이렇게 종목 하나당 데이터 가져오고 넣고가 반복되는 구조다. 모든 튜플들이 각각의 다른 INSERT 쿼리로 요청이 되기에 네트워크 성능에도 문제가 생기고, 시간은 당연히 오래 걸린다.

약 만개의 종목의 한달치의 데이터를 넣어봤는데, 40분만에 4349개의 티커의 데이터가 20개씩 들어갔고, 97분이 되어서야 모든 티커들의 데이터가 삽입됨을 확인할 수 있었다.

+) 2. INSERT IGNORE 사용하여 중복 데이터 무시

해당 코드는 단순히 ON DUPLICATE KEY UPDATE로 중복 데이터가 들어오려하면 업데이트 하는 로직에서 INSERT IGNORE로 이전의 데이터와 새로 들어온 데이터에 차이가 있는지 없는지 확인도 하지 않고 넘어간다.

내가 가져오려는 시간이 흘러도 같은 조건의 데이터는 영원히 같은 값을 갖기에 그냥 무시해줬다. 데이터가 변경될 위험이 있다면, 신중하게 판단하자.

import pymysql
import logging
from openbb import obb

# MySQL 연결 설정
def connect_to_mysql():
    connection = pymysql.connect(
        host='host',
        user='username',
        password='password',
        database='database'
    )
    return connection

# Ticker 목록 가져오기
def get_all_tickers(cursor):
    sql = "SELECT id, ticker FROM stock_info"
    cursor.execute(sql)
    return cursor.fetchall()  # [(id, ticker), ...]

# StockPrices 데이터 삽입 함수
def insert_stock_price(cursor, stock_info_id, trade_date, open_price, close_price, high_price, low_price, volume):
    sql = """
    INSERT IGNORE INTO stock_prices (ticker_id, trade_date, open_price, close_price, high_price, low_price, volume)
    VALUES (%s, %s, %s, %s, %s, %s, %s)
    """
    cursor.execute(sql, (stock_info_id, trade_date, open_price, close_price, high_price, low_price, volume))

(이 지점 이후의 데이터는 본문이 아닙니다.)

(* ===== verification/Transfer.v ===== *)
(** * Transfer: client and server together

    The two processes share nothing but the network, which may lose,
    duplicate, delay and reorder datagrams at will: the only assumption is
    that what the server receives was sent by the client. *)
From S2P Require Import Prelude CMonad CLib Packet Queue LinkedList FtpWorld NetOps.
From S2P Require Import FtpServer ServerSpec FtpClient ClientSpec Samples.

(** The name under which a path is stored. *)
Definition basename (path : list Z) : list Z :=
  match strrchr path c_slash with None => path | Some i => drop (S i) path end.

Lemma strrchr_app s t c : c ∉ t → strrchr (s ++ t) c = strrchr s c.
Proof.
  intros Ht. induction s as [|x s IH]; cbn; [by apply strrchr_None|]. by rewrite IH.
Qed.

Lemma digits_not_in l c : digits l → c < 48 ∨ 57 < c → c ∉ l.
Proof. intros Hl Hc Hin. unfold digits in Hl. rewrite Forall_forall in Hl. apply Hl in Hin. lia. Qed.

(** The server reads in a request what the client wrote into it. *)
Lemma request_roundtrip filename size :
  Forall (λ c, c ≠ NUL) filename → c_bar ∉ filename → 0 ≤ size ≤ LONG_MAX →
  (length (Client.request_text filename size) < CHUNK)%nat →
  request_of (in_buffer (pkt CMD_WRQ 0 (Client.request_text filename size))) =
  Some (basename filename, size).
Proof.
  intros Hnul Hbar Hsize Hlen. unfold request_of. pose proof CHUNK_Z.
  set (text := Client.request_text filename size) in *.
  assert (∃ tl, payload_of (in_buffer (pkt CMD_WRQ 0 text)) = text ++ NUL :: tl) as [tl ->].
  { unfold in_buffer. rewrite length_pkt.
    replace (Z.to_nat PACKET_SIZE - (5 + length text))%nat
      with (S (Z.to_nat PACKET_SIZE - (6 + length text))) by size_lia.
    by eexists. }
  pose proof (format_ld_digits size ltac:(lia)) as Hdig.
  rewrite cstr_app.
  2: { unfold text, Client.request_text. apply Forall_app. split; [done|].
       constructor; [done|]. eapply Forall_impl; [done|]. unfold NUL. cbn. lia. }
  cbn [mbind option_bind].
  assert (strchr text c_bar = Some (length filename)) as -> by by apply strchr_app.
  cbn [mbind option_bind].
  assert (strrchr text c_slash = strrchr filename c_slash) as ->.
  { apply strrchr_app, not_elem_of_cons. split; [done|].
    eapply digits_not_in; [done|]. unfold c_slash. lia. }
  assert (take (length filename) text = filename) as -> by apply take_app_length.
  assert (drop (S (length filename)) text = format_ld size) as ->.
  { unfold text, Client.request_text.
    rewrite drop_app_ge by lia. by replace (_ - _)%nat with 1%nat by lia. }
  rewrite sscanf_format_ld by lia.
  assert ((0 <=? size) = true) as -> by (apply Z.leb_le; lia).
  unfold basename. destruct (strrchr filename c_slash) as [i|] eqn:Hi; [|done].
  rewrite decide_True; [done|]. apply strrchr_Some in Hi as [Hi _].
  by apply lookup_lt_Some in Hi.
Qed.

Section transfer.
Context `{Host} (EC ES : env) (fuelC fuelS : nat) `{QueueLaws Q (list Z)}.
Context (content filename : list Z).
Let size : Z := Z.of_nat (length content).

(** Small enough for the sequence numbers not to wrap around: about 133 MB. *)
Definition transferable : Prop := Z.of_nat (length content) ≤ PAYLOAD_SIZE * 65485.

(** A process that has not sent anything yet. *)
Definition unspoken (w : world) : Prop := ∀ a d, EvSend a d ∉ trace w.

(** Every datagram the server receives was sent by the client. *)
Definition network (wc : world) : Prop :=
  ∀ k d src, e_recv ES k = RecvFrom d src → ∃ a, EvSend a d ∈ trace wc.

Lemma sent_in wc wc' a d :
  unspoken wc → said content filename wc wc' → EvSend a d ∈ trace wc' →
  sent_ok content filename (EvSend a d).
Proof.
  intros Hw0 (_ & _ & new & Ht & Hn) Hin. rewrite Ht in Hin.
  apply elem_of_app in Hin as [Hin|Hin]; [|by apply Hw0 in Hin].
  rewrite Forall_forall in Hn. by apply Hn.
Qed.

(** A payload the server accepts under number [s] is a chunk of the file. *)
Lemma delivered_chunk wc wc' s pl :
  unspoken wc → said content filename wc wc' → network wc' → transferable →
  delivered ES s pl → ∃ j, Z.of_nat j < 65534 ∧ s = 1 + Z.of_nat j ∧ pl = chunk content j.
Proof.
  intros Hw0 Hs Hnet Htr (k & d & src & rest & Hk & Hlen & Hd & Hcmd & Hseq & Hl & Hpl).
  destruct (Hnet k d src Hk) as [a Ha].
  pose proof (sent_in _ _ _ _ Hw0 Hs Ha) as (a' & d' & [= <- <-] & Hd').
  assert (take (Z.to_nat PACKET_SIZE) d = d → ∃ tl, take (Z.to_nat PACKET_SIZE) d ++ rest = d ++ tl)
    as Htl by (intros ->; by eexists).
  pose proof CHUNK_Z.
  destruct Hd' as [[-> Hfit]|[(j & Hj & ->)| ->]].
  - destruct Htl as [tl Htl]; [apply take_ge; rewrite length_pkt; size_lia|].
    rewrite Htl, pkt_cmd in Hcmd. done.
  - pose proof (length_chunk content j) as Hc.
    destruct Htl as [tl Htl]; [apply take_ge; unfold data_pkt; rewrite length_pkt; size_lia|].
    rewrite Htl in *. unfold data_pkt in *.
    rewrite pkt_seq in Hseq. rewrite pkt_len in Hl by lia.
    unfold in_reach, transferable in *.
    assert (Z.of_nat j < 65534) by size_lia.
    exists j. split; [done|]. split; [rewrite u16_id in Hseq by lia; congruence|].
    injection Hl as Hl%Nat2Z.inj. rewrite Hpl, <- Hl. apply pkt_payload.
  - destruct Htl as [tl Htl]; [done|]. rewrite Htl, pkt_cmd in Hcmd. done.
Qed.

(** What the server accepted are the first chunks of the file. *)
Lemma justified_chunks wc wc' acc :
  unspoken wc → said content filename wc wc' → network wc' → transferable →
  justified ES acc →
  Z.of_nat (length acc) < 65535 ∧ concat acc = take (CHUNK * length acc) content.
Proof.
  intros Hw0 Hs Hnet Htr Hj.
  assert (∀ i pl, acc !! i = Some pl → Z.of_nat i < 65536 →
    Z.of_nat i < 65534 ∧ pl = chunk content i) as Hi.
  { intros i pl Hpl Hlt. apply Hj in Hpl.
    eapply delivered_chunk in Hpl as (j & Hj' & He & ->); [|done..].
    unfold u16 in He. assert (i = j) as -> by lia. auto. }
  assert (Z.of_nat (length acc) < 65535) as Hlen.
  { destruct (decide (Z.of_nat (length acc) < 65535)) as [|Hgt]; [done|exfalso].
    destruct (lookup_lt_is_Some_2 acc (Z.to_nat 65534)) as [pl Hpl]; [lia|].
    destruct (Hi _ _ Hpl); lia. }
  split; [done|].
  assert (acc = chunk content <$> seq 0 (length acc)) as Hacc.
  { apply list_eq. intros i. rewrite list_lookup_fmap.
    destruct (decide (i < length acc)%nat) as [Hlt|Hge].
    - destruct (lookup_lt_is_Some_2 acc i Hlt) as [pl Hpl].
      destruct (Hi _ _ Hpl) as [_ ->]; [lia|].
      rewrite lookup_seq_lt by done. by rewrite Hpl.
    - rewrite lookup_ge_None_2, (lookup_ge_None_2 (seq _ _)) by (rewrite ?length_seq; lia). done. }
  by rewrite Hacc at 1; rewrite concat_chunks.
Qed.

(** What the server accepted, if it has the size of the file, is the file. *)
Lemma justified_content wc wc' acc :
  unspoken wc → said content filename wc wc' → network wc' → transferable →
  justified ES acc → Z.of_nat (length (concat acc)) = size → concat acc = content.
Proof.
  intros Hw0 Hs Hnet Htr Hj Hl.
  destruct (justified_chunks wc wc' acc) as [_ Hc]; [done..|].
  rewrite Hc in Hl |- *. unfold size in Hl. rewrite length_take in Hl. apply take_ge. lia.
Qed.
End transfer.

Section end_to_end.
Context `{Host} (EC ES : env) (fuelC fuelS : nat) `{HL : QueueLaws Q (list Z)}.
Context (content filename : list Z) (tgt origin : EndPoint) (wc wc' ws ws' : world).
Context (rc rs : result Z) (a : sockaddr_in) (d : list Z).
Abbreviation size := (Z.of_nat (length content)).

(** The assumptions on one transfer: the client ran (to any end), starting
    before it has sent anything and with memory; the request and everything else the
    server received is among what the client sent. *)
Record transfer_setting : Prop := {
  ts_memory : ∀ k, e_oom EC k = false;
  ts_name : Forall (λ c, c ≠ NUL) filename;
  ts_bar : c_bar ∉ filename;
  ts_size : transferable content;
  ts_start : unspoken wc;
  ts_client : Client.copy_file EC fuelC (Q := Q) content size filename tgt wc = (rc, wc');
  ts_network : network ES wc';
  ts_request : EvSend a d ∈ trace wc';
  ts_wrq : d !! O = Some CMD_WRQ;
  ts_server : Server.copy_file ES fuelS (in_buffer d) origin ws = (rs, ws');
}.

Lemma client_said : transfer_setting → said content filename wc wc'.
Proof using HL.
  intros [Hoom Hname _ _ _ Hrun _ _ _ _].
  pose proof (wp_run _ _ _ _ _ _
    (wp_client_copy_file EC fuelC content filename wc Hoom Hname tgt) Hrun) as Hp.
  destruct rc; by destruct Hp.
Qed.

Lemma setting_request :
  transfer_setting →
  length (in_buffer d) = Z.to_nat PACKET_SIZE ∧
  request_of (in_buffer d) = Some (basename filename, size) ∧
  d = pkt CMD_WRQ 0 (Client.request_text filename size).
Proof using HL.
  intros Hset. pose proof (client_said Hset) as Hs.
  destruct Hset as [_ Hname Hbar Hsize Hw0 _ _ Hreq Hwrq _].
  destruct (sent_in _ _ _ _ _ _ Hw0 Hs Hreq) as (a' & d' & [= <- <-] & Hd).
  pose proof CHUNK_Z. unfold transferable in Hsize.
  destruct Hd as [[-> Hfit]|[(j & _ & ->)| ->]]; [|done..]. split_and!; [..|done].
  - unfold in_buffer. rewrite length_app, length_pkt, length_replicate. size_lia.
  - apply request_roundtrip; [done..| |done]. unfold LONG_MAX. size_lia.
Qed.

(** What the server holds when it completed a file of the announced size. *)
Lemma complete_content name sz :
  transfer_setting → accepted (in_buffer d) ws name sz →
  complete ES name sz (fs ws) ws' → fs ws' = <[basename filename := content]> (fs ws).
Proof using HL.
  intros Hset [Hreq _] (acc & [Hf Hj] & Hl).
  pose proof (client_said Hset) as Hs. destruct (setting_request Hset) as (_ & Hreq' & _).
  rewrite Hreq in Hreq'. injection Hreq' as -> ->.
  rewrite Hf, (justified_content ES content filename wc wc' acc); try done; apply Hset.
Qed.

Lemma success_correct :
  transfer_setting → rs = Ok 0 →
  fs ws !! basename filename = None ∧
  fs ws' = <[basename filename := content]> (fs ws).
Proof using HL.
  intros Hset Hrs. destruct (setting_request Hset) as (Hlen & Hreq' & _).
  pose proof (wp_run _ _ _ _ _ _ (wp_copy_file ES fuelS origin _ ws Hlen) (ts_server Hset))
    as Hp. rewrite Hrs in Hp.
  destruct Hp as [[? _]|(name & sz & Ha & [[_ Hc]|[? _]])]; [done| |done].
  split; [|by eapply complete_content]. destruct Ha as [Hreq Hn]. congruence.
Qed.


End end_to_end.

Arguments client_said {_ _ _ _ _ _ _ _ _ _ _ _ _ _ _ _ _ _ _ _} _.
Arguments setting_request {_ _ _ _ _ _ _ _ _ _ _ _ _ _ _ _ _ _ _ _} _.
Arguments complete_content {_ _ _ _ _ _ _ _ _ _ _ _ _ _ _ _ _ _ _ _} _ _.
Arguments success_correct {_ _ _ _ _ _ _ _ _ _ _ _ _ _ _ _ _ _ _ _} _ _.
Arguments ts_server {_ _ _ _ _ _ _ _ _ _ _ _ _ _ _ _ _ _ _} _.

(** A transfer of the file [dir/f], "abc", in which the first packet arrives
    many times and the client's closing FIN as often. *)
Definition sample_content : list Z := bytes_of_string "abc".
Definition sample_path : list Z := bytes_of_string "dir/f".
Definition sample_wrq : list Z := pkt CMD_WRQ 0 (Client.request_text sample_path 3).
Definition client_env : env := sample_env fast_clock acks_then_finack.
Definition server_env : env := sample_env sample_clock (net_then 40 data_abc fin).
Definition client_run : result Z * world :=
  @Client.copy_file sample_host client_env 200 (lmem (list Z)) _ sample_content 3 sample_path
    sample_origin sample_world.
Definition server_run : result Z * world :=
  @Server.copy_file sample_host server_env 100 (in_buffer sample_wrq) sample_origin sample_world.

Ltac in_trace := exists sample_peer; apply list_elem_of_In; vm_compute; tauto.

Lemma sample_setting :
  @transfer_setting sample_host client_env server_env 200 100 (lmem (list Z)) _ sample_content
    sample_path sample_origin sample_origin sample_world client_run.2 sample_world server_run.2
    client_run.1 server_run.1 sample_peer sample_wrq.
Proof.
  split; try (apply surjective_pairing); try (vm_compute; reflexivity).
  - repeat constructor; discriminate.
  - apply (bool_decide_unpack (c_bar ∉ sample_path)). vm_compute. exact I.
  - vm_compute. discriminate.
  - intros a d Hin. by apply elem_of_nil in Hin.
  - intros k d src Hk. unfold server_env in Hk. cbn in Hk. unfold net_then in Hk.
    destruct (decide (k < 40)%nat); injection Hk as <- <-; in_trace.
  - apply list_elem_of_In. vm_compute. tauto.
Defined.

# OpenBB에서 특정 날짜의 가격 데이터 가져오기
def fetch_historical_price(ticker, start_date, end_date):
    df = obb.equity.price.historical(symbol=ticker, start_date=start_date, end_date=end_date)
    return df.to_df()  # Pandas DataFrame 반환

# 로깅 설정
logging.basicConfig(
    filename="stock_price_update.log",
    level=logging.INFO,
    format="%(asctime)s - %(levelname)s - %(message)s"
)

# Main 실행
if __name__ == "__main__":
    start_date = "2024-12-01"
    end_date = "2024-12-03"
    batch_size = 5  # Batch 크기 설정

    connection = None
    try:
        # MySQL 연결
        connection = connect_to_mysql()
        cursor = connection.cursor()

        # Step 1: stock_info에서 모든 티커 가져오기
        tickers = get_all_tickers(cursor)
        logging.info(f"Found {len(tickers)} tickers in stock_info.")

        # Step 2: Batch 처리로 각 티커에 대해 주가 데이터 가져오기 및 삽입
        for batch_start in range(0, len(tickers), batch_size):
            batch = tickers[batch_start:batch_start + batch_size]
            logging.info(f"Processing batch {batch_start // batch_size + 1}: {len(batch)} tickers")

            for stock_info_id, ticker in batch:
                try:
                    logging.info(f"Processing {ticker}...")

                    # OpenBB를 이용해 주가 데이터 가져오기
                    historical_price_df = fetch_historical_price(ticker, start_date=start_date, end_date=end_date)
                    logging.info(f"Fetched data for {ticker}. Rows: {len(historical_price_df)}")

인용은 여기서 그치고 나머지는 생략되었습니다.